Wednesday, February 20, 2013

What Kind Of Sauce Is it, Bret Stephens?


Bret Stephens, who is a columnist for the Wall Street Journal and sometimes editorial writer, wrote a column this week; one that is strange even by his standard. He gave it the title: “Filibuster Hagel” and the subtitle: “If Republicans refuse, they won't be standing on principle but capitulating to the president.” It was published in the Journal on February 19, 2013.

What is strange about the column is that it ends this way: “What's sauce for the goose is sauce for the gander.” Ordinarily, this would be a reasonable thing to say but not this time because of who is meant by goose and who is meant by gander. In fact, you find out who they are as you read the column from start to finish because the author pulls a Yiddish on the way to the finish.

What he does is accuse Chuck Hagel of pulling Buchanans. This would be Buchanan as in Pat Buchanan whom he nicknames “Pitchfork Pat.” He is the fellow who had something to say in 1990, something that did not go too well with the likes of Bret Stephens. According to the latter, Buchanan had an outburst to the effect that: “the U.S Congress was 'Israeli-occupied territory.'”

So you ask: What are the similarities between Buchanan and Hagel? And the answer is that Hagel said the following about the U.S. State Department: It is “an adjunct of the Israeli foreign ministry's office.” But don't get confused, my dear reader, Buchanan and Hagel are not the goose and the gander of the story. You see, this story is not so much about Buchanan as it is about someone else, someone more unnerving to Stephens.

Oh yes, you do encounter the usual insult thrown at Rutgers University, the BBC and Al Jazeera – it would not be a Yiddish piece of work if it did not diss the impeccable and the innocent along the way  –  but the alarming character co-starring with Hagel in the story is an Iranian-American academic named Amirahmadi whom Stephens accuses of being one of the “Iranian influence peddlers.” So then, is Hagel the goose and the Iranian academic, the gander? Nop.

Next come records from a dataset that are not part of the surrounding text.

(** X13: degenerate rows give the volume 0 exactly, in exact arithmetic:
    for [nvec = 1] the volume is 0 exactly when row 0 is zero; for
    [nvec = 2] it is 0 when row 1 is a multiple of row 0; for [nvec = 3]
    it is 0 when row 2 is a combination of rows 0 and 1. *)
Theorem cell_update_degenerate (cell : cell_type R) (rv gv : list R)
    (s t : R) :
  length rv = 9%nat ->
  (volume (cell_update cell rv gv 1) = 0 <->
   rv.[0] = 0 /\ rv.[1] = 0 /\ rv.[2] = 0) /\
  ((forall j : nat, (j < 3)%nat -> rv.[3 + j] = s * rv.[j]) ->
   volume (cell_update cell rv gv 2) = 0) /\
  ((forall j : nat, (j < 3)%nat ->
      rv.[6 + j] = s * rv.[j] + t * rv.[3 + j]) ->
   volume (cell_update cell rv gv 3) = 0).
Proof.
  intros Hr. split; [ | split ].
  - explode rv Hr. simpl. split.
    + intros Hv. apply sqrt_eq_0 in Hv; [ | nra ].
      repeat split; nra.
    + intros (-> & -> & ->).
      replace (0 * 0 + 0 * 0 + 0 * 0) with 0 by ring. apply sqrt_0.
  - intros Hcol.
    pose proof (Hcol 0%nat ltac:(lia)) as H0.
    pose proof (Hcol 1%nat ltac:(lia)) as H1.
    pose proof (Hcol 2%nat ltac:(lia)) as H2.
    explode rv Hr. unfold cell_update. simpl in *. subst. unfold Rgtb.
    match goal with
    | |- context [Rgt_dec ?x 0] =>
        replace x with 0 by ring; destruct (Rgt_dec 0 0) as [Hp | Hp]
    end; [ lra | reflexivity ].
  - intros Hcop.
    pose proof (Hcop 0%nat ltac:(lia)) as H0.
    pose proof (Hcop 1%nat ltac:(lia)) as H1.
    pose proof (Hcop 2%nat ltac:(lia)) as H2.
    explode rv Hr. simpl in *. subst.
    match goal with |- Rabs ?x = 0 => replace x with 0 by ring end.
    apply Rabs_R0.
Qed.
(** [[n for n in DECISIONS if True in cov[n] and False in cov[n]]] *)
Fixpoint both_seen (cov : coverage) (names : list string) : res (list string) :=
  match names with
  | [] => Ret []
  | n :: names' =>
      t <- seen cov n true ;;
      f <- (if t then seen cov n false else Ret false) ;;
      rest <- both_seen cov names' ;;
      Ret (if t && f then n :: rest else rest)
  end.

Definition main : res Report :=
  let cov := fold_left (fun d name => PyDict.setitem d name (empty_set bool))
               DECISIONS PyDict.empty in
  let passed := 0%nat in
  '(cov, passed) <- run_tests TESTS cov passed ;;
  '(cov, passed) <- run_error_tests ERROR_TESTS cov passed ;;
  let total := (List.length TESTS + List.length ERROR_TESTS)%nat in
  table <- coverage_table cov DECISIONS ;;
  both <- both_seen cov DECISIONS ;;
  let missing := filter (fun n => negb (contains n both)) DECISIONS in
  let verdict :=
    match missing with
    | [] => "[RESULT] C2 achieved for all tracked decisions."
    | _ => ("[RESULT] C2 NOT fully achieved for: " ++ String.concat ", " missing)%string
    end in
  Ret (mkReport passed total table missing verdict).

End C2.

(* ================================================================== *)
(** ** Vocabulary of the specification *)

Module Spec.
Local Open Scope pyfloat_scope.

(** A reading the data model admits: all four finite, temperature,
    salinity and dissolved oxygen strictly positive, ammonia non-negative. *)
Definition valid_input (temp_c sal_psu do_mgL nh3_mgL : float) : Prop :=
  finite temp_c /\ finite sal_psu /\ finite do_mgL /\ finite nh3_mgL /\
  0 < temp_c /\ 0 < sal_psu /\ 0 < do_mgL /\ 0 <= nh3_mgL.

(** What the validation rejects: a NaN or an infinity, or a reading out of
    its physical range. *)
Definition non_finite (x : float) : Prop := isnan x = true \/ isinf x = true.

Definition invalid_input (temp_c sal_psu do_mgL nh3_mgL : float) : Prop :=
  non_finite temp_c \/ non_finite sal_psu \/ non_finite do_mgL \/ non_finite nh3_mgL \/
  temp_c <= 0 \/ sal_psu <= 0 \/ do_mgL <= 0 \/ nh3_mgL < 0.

(** The threshold table, band by band.  "Otherwise" is what is neither
    safe nor moderate. *)
Definition temp_safe (t : float) : Prop := 24 <= t /\ t <= 28.
Definition temp_moderate (t : float) : Prop :=
  (22 <= t /\ t < 24) \/ (28 < t /\ t <= 30).
Definition temp_high (t : float) : Prop := ~ temp_safe t /\ ~ temp_moderate t.

Definition sal_safe (s : float) : Prop := 30 <= s /\ s <= 35.
Definition sal_moderate (s : float) : Prop :=
  (28 <= s /\ s < 30) \/ (35 < s /\ s <= 37).
Definition sal_high (s : float) : Prop := ~ sal_safe s /\ ~ sal_moderate s.

Definition do_safe (o : float) : Prop := 6 <= o.
Definition do_moderate (o : float) : Prop := 4 <= o /\ o < 6.
Definition do_high (o : float) : Prop := o < 4.

Definition nh3_safe (a : float) : Prop := a <= 0.02.
Definition nh3_moderate (a : float) : Prop := 0.02 < a /\ a <= 0.05.
Definition nh3_high (a : float) : Prop := 0.05 < a.

(** [c] returns a result whose risk is [x]. *)
Definition risk_is (c : res RiskResult) (x : string) : Prop :=
  exists r, c = Ret r /\ risk r = x.

(** The decision [k] is recorded in [d], and it is true exactly when [P]. *)
Definition decides (d : PyDict.dict bool) (k : string) (P : Prop) : Prop :=
  exists b, PyDict.getitem d k = Some b /\ (b = true <-> P).

(** The fixed enumeration order of the factor names. *)
Definition factor_names : list string :=
  ["temp"; "salinity"; "dissolved_oxygen"; "ammonia"].

(** Refinement target of the evaluator: "high" when [AGG_has_high] is
    true, else "medium" when [AGG_has_moderate] is true, else "low". *)
Definition risk_of_decisions (d : PyDict.dict bool) : option string :=
  match PyDict.getitem d "AGG_has_high", PyDict.getitem d "AGG_has_moderate" with
  | Some h, Some m => Some (if h then "high" else if m then "medium" else "low")
  | _, _ => None
  end.

(** [x] is the double nearest to [num / den]: it is within half a unit
    in the last place, [2 |m * den - num * 2^k| <= den] for [x = m / 2^k]. *)
Definition nearest (x : float) (num den : Z) : Prop :=
  match x with
  | S754_finite false m (Zneg k) =>
      is_double x /\
      (2 * Z.abs (Z.pos m * den - num * 2 ^ Z.pos k) <= den)%Z
  | _ => False
  end.

(** The full literal test corpus: the inputs of [TESTS], then those of
    [ERROR_TESTS]. *)
Definition corpus : list C2.Inputs :=
  map (fun c => snd (fst c)) C2.TESTS ++ map snd C2.ERROR_TESTS.
(** * GPS: the simplified General Problem Solver of gps.cpp

    A shallow embedding of [src/gps.cpp], the C++11 translation of the
    simplified GPS program of PAIP chapter 4, and the properties of its
    set primitives, of the [achieve]/[apply_op] recursion and of the
    driver [GPS].

    The program keeps two globals, [current_state] and
    [current_operations], and writes to standard output.  They are
    modelled by the record [World]; every function that touches them is
    a computation in the monad [M], which threads the world and can
    run out of fuel ([None]), since the mutual recursion of the source
    has no termination guard. *)

From stdpp Require Import base list strings.
From Stdlib Require Import ZArith.

Open Scope string_scope.

(** ** Data model *)

(** [using Condition = std::string;] *)
Definition Condition := string.

(** [struct Op] *)
Record Op := mkOp {
  action : string;
  preconds : list Condition;
  add_list : list Condition;
  del_list : list Condition
}.

(** One record per [std::printf] call of the program; [render] gives the
    text that the call writes. *)
Inductive Printf :=
| Executing (name : string)   (* "Executing operation: %s.\n" *)
| Solved                      (* "SOLVED.\n" *)
| Failed                      (* "FAILED.\n" *)
| IsEven (d : Z).             (* "2 is even: %d\n" *)

Definition nl : string := String (Ascii.ascii_of_nat 10) EmptyString.

Definition digits (d : Z) : string :=
  if (d =? 0)%Z then "0" else if (d =? 1)%Z then "1" else "?".

Definition render (p : Printf) : string :=
  match p with
  | Executing name => "Executing operation: " ++ name ++ "." ++ nl
  | Solved => "SOLVED." ++ nl
  | Failed => "FAILED." ++ nl
  | IsEven d => "2 is even: " ++ digits d ++ nl
  end.

(** The globals [current_state] and [current_operations], and what has
    been printed so far (oldest first). *)
Record World := mkWorld {
  current_state : list Condition;
  current_operations : list Op;
  stdout : list Printf
}.

(** The trace of a run: the names of the operations executed, in order. *)
Definition trace_of (out : list Printf) : list string :=
  omap (fun p => match p with Executing name => Some name | _ => None end) out.

Definition trace (w : World) : list string := trace_of (stdout w).

(** The text on standard output. *)
Definition printed (w : World) : string :=
  foldr (fun p text => render p ++ text) "" (stdout w).

(** ** The monad of the program: world passing, [None] when out of fuel *)

Definition M (A : Type) : Type := World -> option (A * World).

Definition ret {A} (a : A) : M A := fun w => Some (a, w).

Definition bind {A B} (m : M A) (k : A -> M B) : M B :=
  fun w => match m w with
           | Some (a, w') => k a w'
           | None => None
           end.

Declare Scope gps_scope.
Delimit Scope gps_scope with gps.
Notation "x <- m ;; k" := (bind m (fun x => k))
  (at level 100, m at next level, right associativity) : gps_scope.
Notation "m ;; k" := (bind m (fun _ => k))
  (at level 100, right associativity) : gps_scope.
Open Scope gps_scope.

Definition get_state : M (list Condition) :=
  fun w => Some (current_state w, w).

Definition get_operations : M (list Op) :=
  fun w => Some (current_operations w, w).

Definition set_state (s : list Condition) : M unit :=
  fun w => Some (tt, mkWorld s (current_operations w) (stdout w)).

Definition set_operations (o : list Op) : M unit :=
  fun w => Some (tt, mkWorld (current_state w) o (stdout w)).

Definition printf (p : Printf) : M unit :=
  fun w => Some (tt, mkWorld (current_state w) (current_operations w)
                             (stdout w ++ [p])).

Definition out_of_fuel {A} : M A := fun _ => None.
(** X18: a teacher is forbidden to upsert the row of another teacher, and
    then nothing changes.  An upsert that is not forbidden answers with
    the first row of the pair as it is afterwards, and
    [_is_teacher_available] then reads for the pair: the boolean of the
    request; what it read before when the request has no
    [is_available]; and for [null], available when the pair had no row
    (the default of the column applies to the new row) and unavailable
    when it had one (the row now holds NULL).  The upsert changes the
    reading of no other pair, and it adds no second row to a pair. *)
Theorem upsert_availability_sets (rows : list Nullable.AvailabilityRow) (role : string)
    (user_teacher : option nat) (t_id s_id : nat) (is_av : Nullable.body_value)
    (resp : Nullable.upsert_response) (rows' : list Nullable.AvailabilityRow) :
  Nullable.upsert_availability rows role user_teacher t_id s_id is_av = (resp, rows') →
  match resp with
  | Nullable.Forbidden =>
      rows' = rows ∧ ¬ (role = "admin" ∨ role = "teacher" ∧ user_teacher = Some t_id)
  | Nullable.Upserted row =>
      (role = "admin" ∨ role = "teacher" ∧ user_teacher = Some t_id)
      ∧ Nullable.first_row rows' t_id s_id = Some row
      ∧ Nullable.key row = (t_id, s_id)
      ∧ Nullable.ar_is_available row
        = match Nullable.first_row rows t_id s_id with
          | None => Nullable.inserted is_av
          | Some old => Nullable.updated (Nullable.ar_is_available old) is_av
          end
      ∧ Nullable._is_teacher_available rows' t_id s_id
        = match is_av with
          | Nullable.Bool b => b
          | Nullable.Absent => Nullable._is_teacher_available rows t_id s_id
          | Nullable.Null => bool_decide ((t_id, s_id) ∉ Nullable.key <$> rows)
          end
      ∧ (∀ t' s', (t', s') ≠ (t_id, s_id) →
           Nullable.first_row rows' t' s' = Nullable.first_row rows t' s'
           ∧ Nullable._is_teacher_available rows' t' s'
             = Nullable._is_teacher_available rows t' s')
      ∧ (NoDup (Nullable.key <$> rows) → NoDup (Nullable.key <$> rows'))
  end.
Proof.
  unfold Nullable.upsert_availability.
  destruct (bool_decide (role = "teacher" ∧ user_teacher ≠ Some t_id)) eqn:Hteacher.
  { apply bool_decide_eq_true in Hteacher as [-> Hne]. intros [= <- <-].
    split; [done|]. intros [?|[_ ?]]; done. }
  apply bool_decide_eq_false in Hteacher.
  destruct (bool_decide (role ∉ ["admin"; "teacher"])) eqn:Hrole.
  { apply bool_decide_eq_true in Hrole. intros [= <- <-]. split; [done|].
    intros [->|[-> _]]; apply Hrole; [left|right; left]. }
  apply bool_decide_eq_false in Hrole.
  assert (role = "admin" ∨ role = "teacher" ∧ user_teacher = Some t_id) as Hallowed.
  { destruct (decide (role = "admin")) as [?|Hna]; [by left|].
    destruct (decide (role = "teacher")) as [->|Hnt].
    - right. split; [done|]. destruct (decide (user_teacher = Some t_id)); [done|].
      exfalso. by apply Hteacher.
    - exfalso. apply Hrole. intros [?|[?|?%elem_of_nil]%elem_of_cons]%elem_of_cons; done. }
  destruct (Nullable.first_row rows t_id s_id) as [old|] eqn:Hfirst.
  - pose proof (first_row_Some _ _ _ _ Hfirst) as [Hrow Hkey].
    assert (Nullable.first_row (Nullable.update_first (t_id, s_id) is_av rows) t_id s_id
            = Some {| Nullable.ar_teacher_id := Nullable.ar_teacher_id old;
                      Nullable.ar_time_slot_id := Nullable.ar_time_slot_id old;
                      Nullable.ar_is_available
                        := Nullable.updated (Nullable.ar_is_available old) is_av |})
      as Hnew.
    { rewrite first_row_filter, update_first_head, decide_True by done.
      rewrite first_row_filter in Hfirst. by rewrite Hfirst. }
    intros [= <- <-].
    split; [done|]. split; [done|]. split; [done|]. split; [done|]. split.
    { unfold Nullable._is_teacher_available. rewrite Hnew, Hfirst. simpl.
      destruct is_av as [| |b]; simpl; [done| |done].
      symmetry. apply bool_decide_eq_false. intros Hno. apply Hno.
      rewrite <- Hkey. by apply list_elem_of_fmap_2. }
    split.
    + intros t' s' Hne.
      assert (Nullable.first_row (Nullable.update_first (t_id, s_id) is_av rows) t' s'
              = Nullable.first_row rows t' s') as Hsame.
      { rewrite !first_row_filter, update_first_head, decide_False by done. done. }
      split; [done|]. unfold Nullable._is_teacher_available. by rewrite Hsame.
    + by rewrite update_first_keys.
  - pose proof (proj1 (first_row_None _ _ _) Hfirst) as Hno.
    assert (Nullable.first_row
              (rows ++ [{| Nullable.ar_teacher_id := t_id; Nullable.ar_time_slot_id := s_id;
                           Nullable.ar_is_available := Nullable.inserted is_av |}]) t_id s_id
            = Some {| Nullable.ar_teacher_id := t_id; Nullable.ar_time_slot_id := s_id;
                      Nullable.ar_is_available := Nullable.inserted is_av |}) as Hnew.
    { rewrite first_row_filter, filter_app.
      rewrite first_row_filter in Hfirst. rewrite (proj1 (head_None _) Hfirst). simpl.
      rewrite filter_cons, decide_True by done. done. }
    intros [= <- <-].
    split; [done|]. split; [done|]. split; [done|]. split; [done|]. split.
    { unfold Nullable._is_teacher_available. rewrite Hnew, Hfirst. simpl.
      destruct is_av as [| |b]; simpl; [done| |done].
      symmetry. by apply bool_decide_eq_true. }
    split.
    + intros t' s' Hne.
      assert (Nullable.first_row
                (rows ++ [{| Nullable.ar_teacher_id := t_id;
                             Nullable.ar_time_slot_id := s_id;
                             Nullable.ar_is_available := Nullable.inserted is_av |}]) t' s'
              = Nullable.first_row rows t' s') as Hsame.
      { rewrite !first_row_filter, filter_app.
        rewrite (filter_cons _ _ []), decide_False, filter_nil, app_nil_r; [done|].
        unfold Nullable.key. simpl. congruence. }
      split; [done|]. unfold Nullable._is_teacher_available. by rewrite Hsame.
    + intros Hnd. rewrite fmap_app. apply NoDup_app. split; [done|].
      split; [|apply NoDup_singleton].
      by intros k Hk ->%list_elem_of_singleton.
Qed.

But the plot thickens in that Stephens goes on to interweave a number of Byzantine subplots of the kind you read about each time that a Jewish network of shady characters is busted in New York or elsewhere in the United States. All the while, however, no charge of any kind was brought against Amirahmadi except by the New York Post which quoted the man as having pulled what may be called an AIPAC. No, he did not say that Israel is not a terrorist state, but said this: “Iran has not been involved in any terrorist organization.”

Aha! you exclaim, there is the goose and there is the gander. Wrong again. You would be wrong if you thought so because you did not pay close attention to what was said in the title and the subtitle. Here they are once again for your convenience: “Filibuster Hagel … If Republicans refuse, they won't be standing on principle but capitulating to the president.”

So you ask: What's this all about? And he tells you what it's about. He tells the story of the “Democrats who effectively filibustered John Bolton's nomination to be U.N. ambassador in 2005 by refusing to vote for cloture.” And there it is. There is the revelation. The goose and the gander in the metaphor are the Bolton and the Hagel in real life. The fat lady has sung but the moral of the story is yet to come.

Here it is: Okay, Bret, okay. I'll make you a deal. Either you and the rest of us accept all your metaphors, or we reject them all. This means you admit that Israel is now and has always been the number one terrorist state, and we admit that Chuck Hagel has pulled a Buchanan on the State Department. He should apologize to John Kerry before the Senate confirms him to be Secretary of Defense.

If you reject the deal, the confirmation goes through without an apology.